Saved entries:
(** C36: On every disk with a readable first sector, [parseMBR] neither panics
    nor diverges; when it reports partitions there are at most four, their
    numbers increase with the table slots, and each has a non-empty LBA range
    whose byte offset and byte size do not wrap around. *)
Theorem parseMBR_sound {D} `{Device D} (disk : D) :
  dev_ok disk -> 512 <= zlen (dev_content disk) ->
  (exists e, parseMBR disk = Err e) \/
  (exists parts, parseMBR disk = Ok parts /\ Forall mbr_partition_ok parts /\
     p_Number <$> parts `sublist_of` [1; 2; 3; 4]).
Proof.
  intros Hok Hlen. unfold parseMBR. rewrite fill_in by (done || lia). cbn [errorf_wrap mbind res_bind].
  set (sector := sub _ 0 512). assert (Hs : zlen sector = 512) by (apply zlen_sub; lia).
  unfold mbrSignatureOffset.
  destruct (index_in sector 510) as (s0 & _ & ->); [lia|].
  destruct (index_in sector (510 + 1)) as (s1 & _ & ->); [lia|].
  cbn [mbind res_bind]. case_bool_decide; [eauto|].
  destruct (parseMBR_entries_spec sector [0; 1; 2; 3] [] false Hs) as (new & b' & -> & Hnew & Hsub).
  { repeat constructor; lia. }
  cbn [mbind res_bind app]. destruct (_ && _); [eauto|]. right. exists new. split; [done|]. split; [done|].
  exact Hsub.
Qed.

Definition ex_mbr_entry : mbrEntry := mkMbrEntry 0 (zeros 3) 131 (zeros 3) 2048 4096.
Definition ex_mbr_disk : File :=
  mkFile (put (put (zeros 512) 462 (binary_Write ex_mbr_entry)) 510 mbrSignature).

Lemma parseMBR_sound_witness :
  exists p, parseMBR ex_mbr_disk = Ok [p] /\ p_Number p = 2 /\ ByteSize p = 4096 * 512.
Proof.
  destruct (parseMBR_sound ex_mbr_disk) as [[e He]|(parts & Hp & _)].
  - done.
  - vm_compute. done.
  - assert (Hp : is_Ok (parseMBR ex_mbr_disk) = true) by (vm_compute; reflexivity).
    rewrite He in Hp. discriminate Hp.
  - clear. eexists. repeat split; vm_compute; reflexivity.
Defined.

(** A GPT header that declares partition entries shorter than the 128
    bytes of the entry structure makes [parseGPT] panic: the last entry is
    sliced past the capacity of the array. *)
Theorem parseGPT_short_entry_panics {D} `{Device D} (disk : D) (hdr : gptHeader) :
  let es := gh_PartitionEntrySize hdr in
  let num := gh_NumPartitionEntries hdr in
  let off := gh_PartitionEntryLBA hdr * 512 in
  dev_ok disk -> 1024 <= zlen (dev_content disk) ->
  binary_Read (sub (dev_content disk) 512 512) = Ok hdr ->
  gh_Signature hdr = gptSignature ->
  0 < es < 128 -> 0 < num < 2 ^ 32 ->
  0 <= gh_PartitionEntryLBA hdr -> off + num * es <= zlen (dev_content disk) < 2 ^ 63 ->
  parseGPT disk = Panic.
Proof.
  intros es num off Hok Hlen Hhdr Hsig Hes Hnum Hlba Hfit. unfold parseGPT, gptHeaderOffset.
  rewrite fill_in by (done || lia). cbn [errorf_wrap mbind res_bind]. rewrite Hhdr.
  cbn [errorf_wrap mbind res_bind]. rewrite bool_decide_false by (by intros []).
  unfold DefaultSectorSize. fold es num. rewrite (i64_id (gh_PartitionEntryLBA _)), i64_id, i64_id by lia.
  cbn zeta. rewrite (proj2 (Z.ltb_ge _ 0)) by lia. fold off.
  rewrite fill_in by (done || lia). cbn [errorf_wrap mbind res_bind].
  set (arr := sub _ off _). assert (Harr : zlen arr = num * es) by (apply zlen_sub; lia).
  assert (Hgen : forall (k : nat) (i : Z) acc, 0 <= i -> i + Z.of_nat (S k) = num ->
    parseGPT_entries arr es (seqZ i (Z.of_nat (S k))) acc = Panic).
  { induction k as [|k IH]; intros i acc Hi Hk; rewrite seqZ_cons by lia; cbn [parseGPT_entries];
      assert (0 <= i * es /\ i * es + es <= zlen arr) as [Hlo Hhi]
        by (rewrite Harr; assert (i + 1 <= num) by lia; nia);
      rewrite (slice_in arr (i * es) (i * es + es)) by lia; cbn [mbind res_bind].
    - assert (zlen arr = i * es + es) by (rewrite Harr; replace num with (i + 1) by lia; lia).
      rewrite (slice_out arr (i * es) (i * es + 128)) by lia. done.
    - destruct (slice arr (i * es) (i * es + 128)) as [raw|?| |] eqn:Eb;
        try by (unfold slice in Eb; case_match).
      cbn [mbind res_bind]. apply slice_inv in Eb as (_ & Hb & ->).
      destruct (binary_Read_Ok (A := gptEntry) (sub arr (i * es) (i * es + 128 - i * es))) as (e & -> & _).
      { rewrite zlen_sub by lia. replace (i * es + 128 - i * es) with 128 by lia. vm_compute. done. }
      cbn [errorf_wrap mbind res_bind].
      replace (Z.pred (Z.of_nat (S (S k)))) with (Z.of_nat (S k)) by lia.
      case_bool_decide; apply IH; lia. }
  replace num with (Z.of_nat (S (Z.to_nat (num - 1)))) by lia. apply Hgen; lia.
Qed.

Exercise description: The entries above hold the needed span. Transcribe exactly the lines from the one with "gh_Signature hdr = gptSignature ->" to the one with "cbn zeta. rewrite", both included.

Answer to the exercise:
  gh_Signature hdr = gptSignature ->
  0 < es < 128 -> 0 < num < 2 ^ 32 ->
  0 <= gh_PartitionEntryLBA hdr -> off + num * es <= zlen (dev_content disk) < 2 ^ 63 ->
  parseGPT disk = Panic.
Proof.
  intros es num off Hok Hlen Hhdr Hsig Hes Hnum Hlba Hfit. unfold parseGPT, gptHeaderOffset.
  rewrite fill_in by (done || lia). cbn [errorf_wrap mbind res_bind]. rewrite Hhdr.
  cbn [errorf_wrap mbind res_bind]. rewrite bool_decide_false by (by intros []).
  unfold DefaultSectorSize. fold es num. rewrite (i64_id (gh_PartitionEntryLBA _)), i64_id, i64_id by lia.
  cbn zeta. rewrite (proj2 (Z.ltb_ge _ 0)) by lia. fold off.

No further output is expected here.